Como escritor, tenho a visão de que escrever um livro é como um filho que colocamos no mundo; somos eternamente responsáveis por ele; cada vez que corremos os olhos por suas páginas vem à nossa mente a emoção daquela frase que colocamos no papel, da supressão daquela palavra que não exprimia com rigor o que queríamos dizer, a procura do adjetivo que nos ajudasse a definir aquela nossa emoção momentânea.
Rever (só a conhecia por fotografia de livros) a antiga embaixada brasileira trouxe-me, realmente, grande emoção; Hélio Junior, astuto observador e companheiro do nosso longo contubérnio, entendeu o momento e ficou em silêncio, possivelmente observando
minhas reações; depois pediu que me postasse em frente do prédio e fez algumas fotografias.
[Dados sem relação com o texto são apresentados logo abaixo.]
Lemma clean_race_data_cells_witness :
  exists r',
    trows (cleaned (outcome (clean_race_data config_1_3 raw_missing_sex)))
      !! 1%nat
    = Some (Some (VInt 3), r')
    /\ r' !! "split_1_time" = None /\ r' !! "residence" = None.
Proof.
  destruct (clean_race_data_cells config_1_3 raw_missing_sex
              (cleaned (outcome (clean_race_data config_1_3 raw_missing_sex)))
              ["split_1_time"; "split_2_time"; "chip_start"] 1 1
              (raw_row [("runner_id", VInt 3); ("event", VStr "Marathon");
                        ("age", VInt 41);
                        ("residence", VStr "St Paul, MN");
                        ("split_1_time", VStr "0:21:30");
                        ("split_2_time", VStr "43:10");
                        ("chip_start", VStr "0:07")]))
    as (r' & Hrow & _ & Hcells).
  - vm_compute. reflexivity.
  - reflexivity.
  - repeat constructor; rewrite list_elem_of_In; simpl; intuition discriminate.
  - rewrite list_elem_of_In. simpl. intuition discriminate.
  - discriminate.
  - rewrite list_elem_of_In. simpl. intuition discriminate.
  - vm_compute. reflexivity.
  - exists r'. split; [exact Hrow|].
    change (complete (cleaning_personal config_1_3) _) with false in Hcells.
    destruct Hcells as [Hsplits Hres]. split; [|exact Hres].
    apply Hsplits. left.
Defined.

Lemma map_series_raise {L} (f : option value -> result value)
  (series : list (L * option value)) l x e :
  (l, x) ∈ series -> f x = Raise e ->
  exists e', map_series f series = Raise e'.
Proof.
  induction series as [|[l0 x0] series IH]; [by intros ?%elem_of_nil|].
  intros Hin Hx. simpl. apply elem_of_cons in Hin as [[= <- <-]|Hin].
  - rewrite Hx. by eexists.
  - destruct (IH Hin Hx) as [e' ->]. destruct (f x0); by eexists.
Qed.

(** X17.  Over a raw table that has every column the configuration names,
    with split columns that are distinct and complete rows that can be
    aligned on the rows kept (as they can when the index labels are
    distinct), a kept row that has all the personal fields but no
    residence, or a residence that is not text, makes [clean_race_data]
    raise [TypeError], whatever the other rows hold: the rows that lack a
    personal field are left out of the residences converted, so listing
    the residence among the personal fields is what keeps a missing
    residence from stopping the cleaning. *)
Theorem clean_race_data_residence_type_error
  (config_params : config) (raw_df : table nat) (cols : list string)
  (l : nat) (r : row)
  (Hshape : well_shaped config_params raw_df = true)
  (Hcols : split_columns config_params = Ok cols)
  (Hnodup : NoDup cols)
  (Halign : alignable config_params raw_df = true)
  (Hrow : (l, r) ∈ List.filter
                     (fun lr => meets (conditions config_params) (snd lr))
                     (trows raw_df))
  (Hcomplete : complete (cleaning_personal config_params) r = true)
  (Hresidence : forall t, r !! "residence" <> Some (VStr t)) :
  outcome (clean_race_data config_params raw_df) = Raise TypeError.
Proof.
  revert Hshape. unfold well_shaped, required_columns.
  rewrite clean_race_data_outcome. cbv zeta.
  destruct (complete_rows_eq config_params raw_df) as (_ & Hkept & Hfull).
  cbv zeta in Hkept, Hfull. rewrite Hkept. rewrite !Hfull.
  fold (alignable config_params raw_df). rewrite Halign, Hcols.
  rewrite (bool_decide_eq_true_2 _ Hnodup).
  rewrite !forallb_app. cbn [forallb].
  intros (Hkeys & H)%andb_true_iff.
  apply andb_true_iff in H as [Hid H]. apply andb_true_iff in H as [Hps H].
  apply andb_true_iff in H as [Hsp Hres]. rewrite andb_true_r in Hid, Hres.
  rewrite Hkeys.
  change (forallb (has_column raw_df)
            ([scraping_runner_id config_params]
               ++ cleaning_personal config_params))
    with (has_column raw_df (scraping_runner_id config_params)
          && forallb (has_column raw_df) (cleaning_personal config_params)).
  rewrite Hid, Hps. cbn [andb]. rewrite Hsp, Hres. cbn [andb].
  match goal with
  | |- context [map_series residence_state ?series] =>
      destruct (map_series_raise residence_state series
                  l (r !! "residence") TypeError) as [e He]
  end.
  - unfold column. rewrite Hfull. apply list_elem_of_fmap.
    exists (l, r). split; [done|].
    apply list_elem_of_In, filter_In. split; [by apply list_elem_of_In|done].
  - destruct (r !! "residence") as [[z|t]|] eqn:E; try done.
    by destruct (Hresidence t).
  - rewrite He. by apply map_series_raises in He as ->.
Qed.

Lemma clean_race_data_residence_type_error_witness :
  outcome (clean_race_data config_1_3 raw_missing_residence)
  = Raise TypeError.
Proof.
  refine (clean_race_data_residence_type_error config_1_3
            raw_missing_residence
            ["split_1_time"; "split_2_time"; "chip_start"] 0
            (raw_row [("runner_id", VInt 1); ("event", VStr "Marathon");
                      ("sex", VStr "M"); ("age", VInt 30);
                      ("split_1_time", VStr "0:20:00");
                      ("split_2_time", VStr "41:00");
                      ("chip_start", VStr "0:05")])
            eq_refl eq_refl _ eq_refl _ eq_refl _).
  - repeat constructor; rewrite list_elem_of_In; simpl; intuition discriminate.
  - vm_compute. left.
  - intros t. vm_compute. discriminate.
Defined.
Adentramos o edifício, graças à gentileza de um funcionário que trabalhava na sua remodelação; fiquei feliz por certificar-me que havia retratado no meu livro quase todos os detalhes que via agora, alguns deles, inclusive, por pura intuição: “dois lances de escadas davam acesso ao andar superior, a sala de jantar; a escadaria com balaustres entrelaçados com ramos verdes, formando vivo contraste com o veludo carmesim que encobria o seu corrimão”.
Acreditem, descia aquelas escadarias o casal, ele, o Barão “com casaca comprida, camisas de golas reviradas, gravata borboleta”; ela a Baronesa, “simplesmente deslumbrante, vestido brocado azul e branco, cabelos repartidos em bandós, terminando em cachos até os ombros, um colar de brilhantes envolvia o pescoço de cútis branca, porém cheio de vida”.
Parafraseando Oscar Wilde sinto que neste capítulo do meu livro - desenhei o perfil dos mortais e remontei seus ambientes, com a pretensão que meus leitores conversassem com eles, como eu fiz; tentei revesti-los de imortalidade – Eis a tarefa do escritor.